Григорьев метал нож в ворота склада, раз за разом всаживая в дерево тяжелую сталь. Душу его сосала ненависть, и быстрая смерть крысы не утолила ее.
Парамонов оттаскивал в сторону гнилые доски. Нежданный праздник закончился; впереди лежала серая дорога службы, разделенная светлыми вешками завтраков, обедов, ужинов и отбоев.
Глиста укатывал к свалке ржавые баки из-под воды. Его подташнивало от увиденного. Он презирал себя и тайно ненавидел всех, с кем свела его судьба на огороженном пятачке между сопок.
Лейтенант Плещеев, взяв ежедневную дозу, лежал в своем блочно-панельном однокомнатном убежище, презрительно рассматривая обои. Он хотел стать старшим лейтенантом – и бабу.
Старшина Кузин дремал на койке за складом. Его босые ноги укрывала шинель. Приближался обед. Солнце припекало стенку, исцарапанную датами и названиями городов. До приказа оставались считанные дни, а до дембеля – самое большее месяц, потому что подполковник Градов обещал отпустить первым спецрейсом…
А крысу Ахмед, попинав для верности носком сапога, вынес, держа за хвост, и положил на дорогу, потому что был веселый человек.
1983
Ветер над плацем
Ордена Ленина Забайкальскому военному округу посвящается
Теперь уже трудно сказать, кто первый заметил, что с осин под ноги марширующим посыпались желтые листья. Ходить листья не мешали, но данная пастораль не имела отношения к занятиям строевой подготовкой.
Командир полка отдал приказ, и вторая рота, вооружившись метлами, вышла на борьбу с осенью.
Ночью, идя на проверку караулов, дежурный по части потянул носом горьковатый запах тлеющей листвы. Черный плац отражал небо. Непорядок был устранен.
Но утром навстречу батальонам, шедшим на полковой развод, уже шуршали по асфальту стайки желтых анархистов. Откуда-то налетел ветер, и к концу развода облепленные листвой офицеры, еще пытаясь разобрать обрывки командирской речи, держали фуражки двумя руками. В гуле и шелесте командир открывал рот и сек ладонью воздух, и если не содержание, то общий смысл сказанного до личного состава доходил.
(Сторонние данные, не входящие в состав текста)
(** C8 as it is stated fails: a value that refers to a key set further down
    is expanded with the old value the first time and with the new one the
    second time. *)
Lemma load_dotenv_twice_forward_reference :
  environ (load_dotenv dotenv (world_with_file forward_file)).2 !! cs "A"
  = Some [] ∧
  environ (load_dotenv dotenv
             (load_dotenv dotenv (world_with_file forward_file)).2).2 !! cs "A"
  = Some (cs "1") ∧
  environ (load_dotenv dotenv
             (load_dotenv dotenv (world_with_file forward_file)).2).2
  ≠ environ (load_dotenv dotenv (world_with_file forward_file)).2.
Proof.
  assert (H1 : environ (load_dotenv dotenv (world_with_file forward_file)).2
               !! cs "A" = Some []) by by vm_compute.
  assert (H2 : environ (load_dotenv dotenv
                 (load_dotenv dotenv (world_with_file forward_file)).2).2
               !! cs "A" = Some (cs "1")) by by vm_compute.
  repeat apply conj; [done|done|]. intros E. rewrite E, H1 in H2. discriminate.
Qed.

(** ** Loader: the status it returns *)


Lemma load_lines_code fuel :
  ∀ f lineno vars_set w code,
    (load_lines fuel f lineno vars_set w).1 = inl code →
    code = (-2)%Z ∨ code = (-3)%Z.
Proof.
  induction fuel as [|fuel IH]; intros f lineno vars_set w code;
    cbn [load_lines]; destruct (fgets LINE_MAX f) as [[line f']|]; try done.
  destruct (entry_of_line (c_str line)) as [[keybuf val_raw]|]; [|by apply IH].
  unfold mbind, M_bind.
  destruct (parse_value val_raw w) as [[val_parsed|] w1];
    [|intros [= <-]; by left].
  destruct (expand_vars val_parsed w1) as [[val_expanded|] w2];
    [|intros [= <-]; by right].
  destruct (set_env_var keybuf val_expanded w2) as [rc w3].
  destruct (rc =? 0)%Z; [by apply IH|]. unfold eprintf. by apply IH.
Qed.

Lemma same_but_heap_refl w : same_but_heap w w.
Proof. by destruct w. Qed.

Lemma same_but_heap_trans w1 w2 w3 :
  same_but_heap w1 w2 → same_but_heap w2 w3 → same_but_heap w1 w3.
Proof. unfold same_but_heap. intros -> ->. by destruct w1. Qed.

Lemma malloc_frame w : same_but_heap w (malloc w).2.
Proof. unfold malloc. destruct (heap w) eqn:E; [apply same_but_heap_refl|done]. Qed.

Lemma xstrdup_frame s w : same_but_heap w (xstrdup s w).2.
Proof.
  destruct s as [s|]; [|apply same_but_heap_refl].
  unfold xstrdup, mbind, M_bind. pose proof (malloc_frame w) as H.
  by destruct (malloc w).
Qed.

Lemma expand_loop_frame fuel :
  ∀ p out out_cap w, same_but_heap w (expand_loop fuel p out out_cap w).2.
Proof.
  induction fuel as [|fuel IH]; intros p out out_cap w;
    (destruct p as [|c p']; [apply same_but_heap_refl|]);
    [apply same_but_heap_refl|].
  assert (Hstep : ∀ q o cap,
    same_but_heap w
      ((ok ← malloc; if ok : bool then expand_loop fuel q o cap else mret None)
         w).2).
  { intros q o cap. unfold mbind, M_bind. pose proof (malloc_frame w) as H.
    destruct (malloc w) as [[] w1]; [|done].
    eapply same_but_heap_trans; [exact H|apply IH]. }
  cbn [expand_loop].
  destruct ((c =? "$")%char && starts_with (cs "{") p').
  2:{ case_if; [apply Hstep|apply IH]. }
  destruct (find_close (tail p')) as [[name rest]|].
  2:{ case_if; [apply Hstep|apply IH]. }
  unfold mbind, M_bind, getenv. pose proof (malloc_frame w) as H.
  destruct (malloc w) as [[] w1]; [|done]. cbn [snd] in H.
  eapply same_but_heap_trans; [exact H|].
  replace (environ w1) with (environ w) by (rewrite H; by destruct w).
  case_if; [|apply IH].
  pose proof (malloc_frame w1) as H1.
  destruct (malloc w1) as [[] w2]; [|done].
  eapply same_but_heap_trans; [exact H1|apply IH].
Qed.
(** * OpenMapping2JSON: the mapping-specification compiler, embedded in Rocq

    A shallow embedding of [com/openmapping/utils/functions.py],
    [com/openmapping/utils/file_utils.py], [com/openmapping/core/maps.py],
    [com/openmapping/core/functions.py] and [main.py].

    - A Python [str] is a list of Unicode code points.
    - The cells of a data frame are an inductive type of scalar values; the
      dictionaries and lists the code builds, loads and writes are JSON-shaped
      Python objects.
    - Exceptions are an explicit error monad; [try]/[except] is a match on it.
    - A [dict] is an insertion-ordered association list.
    - The calls that leave the program (pandas' reader and sort, the JSON
      decoder, the key vault, the SQL catalogue, the file system) are a
      record of functions, which the definitions that use them take as their
      first argument.

    Part I holds the program, Part II its properties, Part III further
    properties: of [cleanse_column_list], of validation, of the files a run
    writes, and of the columns and types of the generated artifacts. *)

From Stdlib Require Import String Ascii NArith ZArith QArith DecimalString.
From Stdlib Require Import Bool Lia List.
Import ListNotations.
Close Scope Q_scope.

Set Implicit Arguments.

(** * Part I: the program *)

(** ** Python strings *)

Module PyStr.

(** A Python [str] is a sequence of code points. *)
Definition char := N.
Definition str := list char.

(** ASCII literals of the source, as code-point lists. *)
Definition u (s : string) : str := map N_of_ascii (list_ascii_of_string s).

Definition str_eq_dec : forall a b : str, {a = b} + {a <> b} :=
  list_eq_dec N.eq_dec.

Definition eqb (a b : str) : bool := if str_eq_dec a b then true else false.

(** [x in l] for a list or a set of strings. *)
Definition mem (x : str) (l : list str) : bool := existsb (eqb x) l.

(** The characters [str.strip()] removes: those with [str.isspace()]. *)
Definition is_space (c : char) : bool :=
  ((9 <=? c) && (c <=? 13) || (28 <=? c) && (c <=? 32)
   || (c =? 133) || (c =? 160) || (c =? 5760)
   || (8192 <=? c) && (c <=? 8202)
   || (c =? 8232) || (c =? 8233) || (c =? 8239) || (c =? 8287)
   || (c =? 12288))%N.

Fixpoint lstrip (s : str) : str :=
  match s with
  | [] => []
  | c :: t => if is_space c then lstrip t else s
  end.

Definition rstrip (s : str) : str := rev (lstrip (rev s)).
Lemma summary_counts_results_witness :
  let s := run_batch_on utf8_stdout 1 [video_a] (mkSim [] 0 plan_process_error)
             failing_schedule in
  batch_reaches_on utf8_stdout 1 [video_a] (mkSim [] 0 plan_process_error) s
  ∧ accepting utf8_stdout
  ∧ batch_over s
  ∧ fail_count (counters (world s)) = occurrences failed (status <$> (results s).*2).
Proof.
  cbv zeta.
  assert (batch_reaches_on utf8_stdout 1 [video_a] (mkSim [] 0 plan_process_error)
            (run_batch_on utf8_stdout 1 [video_a] (mkSim [] 0 plan_process_error)
               failing_schedule))
    as Hreach by (exists failing_schedule; vm_compute; reflexivity).
  assert (accepting utf8_stdout) as Hacc by (intros o ev; reflexivity).
  assert (batch_over
            (run_batch_on utf8_stdout 1 [video_a] (mkSim [] 0 plan_process_error)
               failing_schedule))
    as Hover by (vm_compute; split; reflexivity).
  split; [exact Hreach|]. split; [exact Hacc|]. split; [exact Hover|].
  exact (proj2 (proj2
    (summary_counts_results utf8_stdout 1 [video_a] (mkSim [] 0 plan_process_error) _
       Hreach))
    Hacc Hover failed).
Defined.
Шло время, полк стыл на плацу; прапорщик Трач, топчась позади взвода, говорил прапорщику Зеленко: «Во погодка… Придется отогреваться, Колян?» – и попихивал того локтем в бок. «Нечем», – сумрачно отвечал Колян и отворачивался от ветра. Они говорили, а ветер все дул, и листья скачками неслись мимо ротных колонн.
После развода на плацу осталась седьмая рота, чтобы, по здешнему обыкновению, немножко походить строем туда-сюда. Полк опустел, и звуки со стрельбища доносились глуше обычного.
Прошло два часа. Ветер выл, обдирая деревья, а седьмая все ходила, увязая в листве, как в снегу. На исходе третьего часа при развороте «правое плечо вперед» из строя с криком выпал сержант Веденяпин. Он сел на плац, разулся и, встав, запустил в небо оба сапога. Сапоги улетели и не вернулись, а Веденяпин шагнул с плаца и навсегда пропал в листопаде.
Только когда листва начала шуровать в намертво закупоренном помещении штаба, дежурный по части решился наконец послать дневального за командиром полка.